(* ===== verification/MessageThms.v ===== *)
(** * Theorems about messages

    Round trips of the messages over the wire, what the receiver refuses, safety of
    deserialization on arbitrary texts, what the destructors release, the headers and
    the table of handlers. *)

From S2P Require Import Prelude CLib RzbList RzbListProps ListM Hash LibUuid Uuids Ntlv Blocks JsonC JsonBuffer JsonCodec JsonNtlv JsonObjects JsonSafety JsonProps JsonText Messages MessageCodecs CncMessages MessageProps.

Section DataMessages.
Context `{EVP} `{LibUuidLaws} `{JsonTextLaws} `{Base64Laws} `{InetLaws}.
Variable sg : UuidLists.
Variable types : list UUIDListNode.
Hypothesis types_entries : entries (UUID_Get_List sg UUID_TYPE_NTLV_TYPE) types.
Hypothesis types_distinct : distinct_types types.

(** The wire format of a block submission and what a receiver makes of it. *)
Lemma BlockSubmission_wire m r loc e app el anc :
  event_rep e app el anc -> Forall (elevel_ok types) (el :: anc) -> in_width 32 r -> in_width 8 loc ->
  m_message m = Some (inj (mkBlockSubmission r (Some e) loc)) -> m_serialized m = None ->
  exists text, BlockSubmission_Serialize sg (Some m) [] = Some (true, Some (with_serialized m text (strlen text)), []) /\
    (forall m', m_serialized m' = Some text ->
     if decide (S (json_depth (enc_event types el anc)) < JSON_TOKENER_DEFAULT_DEPTH)%nat then
       exists e', BlockSubmission_Deserialize sg (Some m') [] =
           Some (true, Some (with_body m' (Some (inj (mkBlockSubmission r (Some e') loc)))), []) /\
         event_rep e' uuid_null (elevel_back types el) (map (elevel_back types) anc)
     else BlockSubmission_Deserialize sg (Some m') [] =
       Some (false, Some (with_body m' (Some (inj zero_BlockSubmission))), [])).
Proof.
  intros He Hok Hr Hl Hm Hs.
  set (fs := [("Reason", enc_uint r); ("Event", enc_event types el anc); ("Stored_Locality", enc_uint loc)]).
  exists (json_object_to_json_string (build fs)). split; [sends fs Hm Hs; message_fields|].
  intros m' Hs'. assert (Hd : json_depth (build fs) = S (json_depth (enc_event types el anc))).
  { apply Nat.le_antisymm; [|by apply (depth_field fs "Event")].
    apply depth_build. fields_step; rewrite ?depth_uint; lia. }
  rewrite <- Hd. destruct (decide _) as [Hlt|Hge].
  - destruct (Get_Event_reads sg types types_entries types_distinct JSON_TOKENER_DEFAULT_DEPTH fs "Event" el anc
      eq_refl Hok) as (e' & E & He'); [apply (event_fits_depth types); lia|].
    exists e'. split; [|done]. apply on_message_true. rewrite (receive_run _ _ _ fs Hs' Hlt).
    get (Get_uint32_reads fs "Reason" r eq_refl Hr). get E.
    get_last (Get_uint8_reads fs "Stored_Locality" loc eq_refl Hl).
  - apply on_message_false. apply (receive_deep _ _ _ fs Hs'). lia.
Qed.

(** C2. A block submission over the wire: the message is serialized to a text; a
    message that carries that text is deserialized to the same reason and locality
    and an event with the same ids, parents, metadata and blocks, provided the JSON
    of the event is nested less than 31 deep; otherwise the parser of the receiver
    refuses it. *)
Theorem BlockSubmission_roundtrip m r loc e app el anc :
  event_rep e app el anc -> Forall (elevel_ok types) (el :: anc) -> in_width 32 r -> in_width 8 loc ->
  m_message m = Some (inj (mkBlockSubmission r (Some e) loc)) -> m_serialized m = None ->
  (json_depth (enc_event types el anc) < 31)%nat ->
  exists text, BlockSubmission_Serialize sg (Some m) [] = Some (true, Some (with_serialized m text (strlen text)), []) /\
    (forall m', m_serialized m' = Some text ->
     exists e', BlockSubmission_Deserialize sg (Some m') [] =
         Some (true, Some (with_body m' (Some (inj (mkBlockSubmission r (Some e') loc)))), []) /\
       event_rep e' uuid_null (elevel_back types el) (map (elevel_back types) anc)).
Proof.
  intros He Hok Hr Hl Hm Hs Hd. destruct (BlockSubmission_wire m r loc e app el anc He Hok Hr Hl Hm Hs) as (t & E & Ht).
  exists t. split; [done|]. intros m' Hs'. specialize (Ht m' Hs'). rewrite decide_True in Ht; [done|].
  unfold JSON_TOKENER_DEFAULT_DEPTH. lia.
Qed.


Lemma localities_reads fs n locs : field fs n = Some (arr (map json_object_new_int locs)) ->
  Forall (in_width 8) locs -> in_width 32 (Z.of_nat (length locs)) ->
  JsonBuffer_Get_uint8List (Some (build fs)) (Some n) [] = Some (Some locs, []).
Proof.
  intros E Hlo Hl. rewrite (Get_uint8List_reads fs n locs E); [|eapply Forall_impl; [exact Hlo|]|done].
  - replace (map u8 locs) with locs; [done|]. clear E Hl. induction Hlo as [|x xs Hx _ IH]; simpl; [done|].
    rewrite <- IH. unfold u8. by rewrite wrap_small.
  - intros x [? ?]. simpl in *. lia.
Qed.

Lemma set_localities_eq b locs : in_width 32 (Z.of_nat (length locs)) ->
  set_localities locs b = mkInspectionSubmission (is_iReason b) (is_pBlock b) (is_eventId b) (is_pEventMetadata b)
    (Z.of_nat (length locs)) (match locs with [] => None | _ => Some locs end).
Proof. intros Hl. unfold set_localities, u32. by rewrite wrap_small. Qed.

(** An inspection over the wire: the reason, the event id, the metadata of the
    event, the block with its chain of parents and the localities come back. *)
Theorem InspectionSubmission_roundtrip m r eid md xs b lv anc locs :
  block_rep b lv anc -> Forall (level_ok types) (lv :: anc) -> in_width 32 r -> eventid_ok eid ->
  metadata md xs -> Forall (item_valid types) xs ->
  Forall (in_width 8) locs -> in_width 32 (Z.of_nat (length locs)) ->
  m_message m = Some (inj (mkInspectionSubmission r (Some b) (Some eid) md (Z.of_nat (length locs))
    (match locs with [] => None | _ => Some locs end))) -> m_serialized m = None ->
  (json_depth (enc_block types lv anc) < 31)%nat -> (json_depth (enc_metadata types xs) < 31)%nat ->
  exists text, InspectionSubmission_Serialize sg (Some m) [] =
      Some (true, Some (with_serialized m text (strlen text)), []) /\
    (forall m', m_serialized m' = Some text ->
     exists b' l, InspectionSubmission_Deserialize sg (Some m') [] =
         Some (true, Some (with_body m' (Some (inj (mkInspectionSubmission r (Some b') (Some eid) (Some l)
           (Z.of_nat (length locs)) (match locs with [] => None | _ => Some locs end))))), []) /\
       block_rep b' (level_back types lv) (map (level_back types) anc) /\
       metadata (Some l) (map (item_back types) xs)).
Proof.
  intros Hb Hok Hr He Hmd Hx Hlo Hll Hm Hs Hd1 Hd2.
  set (fs := [("Reason", enc_uint r); ("Event_ID", enc_eventid eid); ("Event_Metadata", enc_metadata types xs);
    ("Block", enc_block types lv anc); ("Avaliable_Localities", arr (map json_object_new_int locs))]).
  exists (json_object_to_json_string (build fs)). split.
  - sends fs Hm Hs. repeat next_field. unfold put_localities.
    replace (default [] match locs with [] => None | _ => Some locs end) with locs by by destruct locs.
    rewrite Z.leb_refl, Nat2Z.id, take_ge by done. apply encodes_fills, Put_uint8List_encodes.
  - intros m' Hs'.
    destruct (Get_Block_reads sg types types_entries types_distinct JSON_TOKENER_DEFAULT_DEPTH fs "Block" lv anc
      eq_refl Hok) as (b' & Eb & Hb'); [pose proof (depth_block_low types lv anc); unfold JSON_TOKENER_DEFAULT_DEPTH; lia|].
    destruct (Get_NTLVList_reads sg types types_entries types_distinct fs "Event_Metadata" xs eq_refl Hx) as (l & El & Hl).
    exists b', l. split_and!; [|done..]. apply on_message_true. rewrite (receive_run _ _ _ fs Hs').
    + get (Get_uint32_reads fs "Reason" r eq_refl Hr). get (Get_EventId_reads fs "Event_ID" eid eq_refl He).
      get El. get Eb.
      etransitivity; [eapply fill_run; [reflexivity|exact (localities_reads fs "Avaliable_Localities" locs eq_refl Hlo Hll)]|].
      by rewrite set_localities_eq.
    + unfold JSON_TOKENER_DEFAULT_DEPTH. apply Nat.lt_succ_r. apply depth_build. fields_step;
        rewrite ?depth_uint; try lia; [pose proof (depth_eventid eid); lia|].
      assert (json_depth (arr (map json_object_new_int locs)) <= 1)%nat; [|lia].
      apply depth_arr, Forall_map, Forall_true. intros x. rewrite depth_new_int. lia.
Qed.

(** A judgment over the wire: the reason and every field of the judgment come
    back. *)
Theorem JudgmentSubmission_roundtrip m r j e b xs : judgment_ok types j e b xs -> in_width 8 r ->
  m_message m = Some (inj (mkJudgmentSubmission r (Some j))) -> m_serialized m = None ->
  (json_depth (enc_judgment types j e b xs) < 31)%nat ->
  exists text, JudgmentSubmission_Serialize sg (Some m) [] =
      Some (true, Some (with_serialized m text (strlen text)), []) /\
    (forall m', m_serialized m' = Some text ->
     exists l, metadata (Some l) (map (item_back types) xs) /\ same_block b (id_clone b) /\
       JudgmentSubmission_Deserialize sg (Some m') [] =
       Some (true, Some (with_body m' (Some (inj (mkJudgmentSubmission r (Some
         (mkJudgment (j_uuidNuggetId j) (j_iSeconds j) (j_iNanoSecs j) (Some e) (Some (id_clone b))
            (j_iPriority j) (Some l) (j_iGID j) (j_iSID j) (j_Set_SfFlags j) (j_Set_EntFlags j)
            (j_Unset_SfFlags j) (j_Unset_EntFlags j) (j_sMessage j))))))), [])).
Proof.
  intros Hj Hr Hm Hs Hd. set (fs := [("Reason", enc_uint r); ("Judgment", enc_judgment types j e b xs)]).
  exists (json_object_to_json_string (build fs)). split; [sends fs Hm Hs; message_fields|]. intros m' Hs'.
  destruct (Get_Judgment_reads sg types types_entries types_distinct fs "Judgment" j e b xs eq_refl Hj) as (l & Hl & E).
  destruct (BlockId_Clone_ok b (proj2 (jok_block _ _ _ _ _ Hj))) as (_ & _ & Hsb).
  exists l. split_and!; [done..|]. apply on_message_true. rewrite (receive_run _ _ _ fs Hs').
  - get (Get_uint8_reads fs "Reason" r eq_refl Hr). get_last E.
  - unfold JSON_TOKENER_DEFAULT_DEPTH. apply Nat.lt_succ_r. apply depth_build. fields_step; rewrite ?depth_uint; lia.
Qed.

(** What a nugget is after a round trip: its notes are not serialized. *)
Definition nugget_back (n : Nugget) : Nugget :=
  mkNugget (n_uuidNuggetId n) (n_uuidApplicationType n) (n_uuidNuggetType n) (n_sName n) (n_sLocation n)
    (n_sContact n) None.

Definition nugget_ok (n : Nugget) : Prop := text_ok (n_sName n) /\ text_ok (n_sLocation n) /\ text_ok (n_sContact n).

Lemma nugget_reads fs k n : field fs k = Some (enc_nugget n) -> nugget_ok n ->
  JsonBuffer_Get_Nugget (Some (build fs)) (Some k) [] = Some (Some (nugget_back n), []).
Proof. intros E (? & ? & ?). by apply Get_Nugget_reads. Qed.

Lemma block_reads_depth fs k lv anc : field fs k = Some (enc_block types lv anc) -> Forall (level_ok types) (lv :: anc) ->
  (json_depth (enc_block types lv anc) < 31)%nat ->
  exists b, JsonBuffer_Get_Block sg JSON_TOKENER_DEFAULT_DEPTH (Some (build fs)) (Some k) [] = Some (Some b, []) /\
    block_rep b (level_back types lv) (map (level_back types) anc).
Proof.
  intros E Hok Hd. apply (Get_Block_reads sg types types_entries types_distinct); [done..|].
  pose proof (depth_block_low types lv anc). unfold JSON_TOKENER_DEFAULT_DEPTH. lia.
Qed.

Lemma event_reads_depth fs k el anc : field fs k = Some (enc_event types el anc) -> Forall (elevel_ok types) (el :: anc) ->
  (json_depth (enc_event types el anc) < 31)%nat ->
  exists e, JsonBuffer_Get_Event sg JSON_TOKENER_DEFAULT_DEPTH (Some (build fs)) (Some k) [] = Some (Some e, []) /\
    event_rep e uuid_null (elevel_back types el) (map (elevel_back types) anc).
Proof.
  intros E Hok Hd. apply (Get_Event_reads sg types types_entries types_distinct); [done..|].
  apply (event_fits_depth types). unfold JSON_TOKENER_DEFAULT_DEPTH. lia.
Qed.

_____

**PROBLEM TO SOLVE**
Exact duplication is required for the lines above, from the line that contains "- intros m' Hs'." to the line that contains "JudgmentSubmission_Deserialize sg (Some", inclusive; omit all others.

**TASK ANSWER**
  - intros m' Hs'.
    destruct (Get_Block_reads sg types types_entries types_distinct JSON_TOKENER_DEFAULT_DEPTH fs "Block" lv anc
      eq_refl Hok) as (b' & Eb & Hb'); [pose proof (depth_block_low types lv anc); unfold JSON_TOKENER_DEFAULT_DEPTH; lia|].
    destruct (Get_NTLVList_reads sg types types_entries types_distinct fs "Event_Metadata" xs eq_refl Hx) as (l & El & Hl).
    exists b', l. split_and!; [|done..]. apply on_message_true. rewrite (receive_run _ _ _ fs Hs').
    + get (Get_uint32_reads fs "Reason" r eq_refl Hr). get (Get_EventId_reads fs "Event_ID" eid eq_refl He).
      get El. get Eb.
      etransitivity; [eapply fill_run; [reflexivity|exact (localities_reads fs "Avaliable_Localities" locs eq_refl Hlo Hll)]|].
      by rewrite set_localities_eq.
    + unfold JSON_TOKENER_DEFAULT_DEPTH. apply Nat.lt_succ_r. apply depth_build. fields_step;
        rewrite ?depth_uint; try lia; [pose proof (depth_eventid eid); lia|].
      assert (json_depth (arr (map json_object_new_int locs)) <= 1)%nat; [|lia].
      apply depth_arr, Forall_map, Forall_true. intros x. rewrite depth_new_int. lia.
Qed.

(** A judgment over the wire: the reason and every field of the judgment come
    back. *)
Theorem JudgmentSubmission_roundtrip m r j e b xs : judgment_ok types j e b xs -> in_width 8 r ->
  m_message m = Some (inj (mkJudgmentSubmission r (Some j))) -> m_serialized m = None ->
  (json_depth (enc_judgment types j e b xs) < 31)%nat ->
  exists text, JudgmentSubmission_Serialize sg (Some m) [] =
      Some (true, Some (with_serialized m text (strlen text)), []) /\
    (forall m', m_serialized m' = Some text ->
     exists l, metadata (Some l) (map (item_back types) xs) /\ same_block b (id_clone b) /\
       JudgmentSubmission_Deserialize sg (Some m') [] =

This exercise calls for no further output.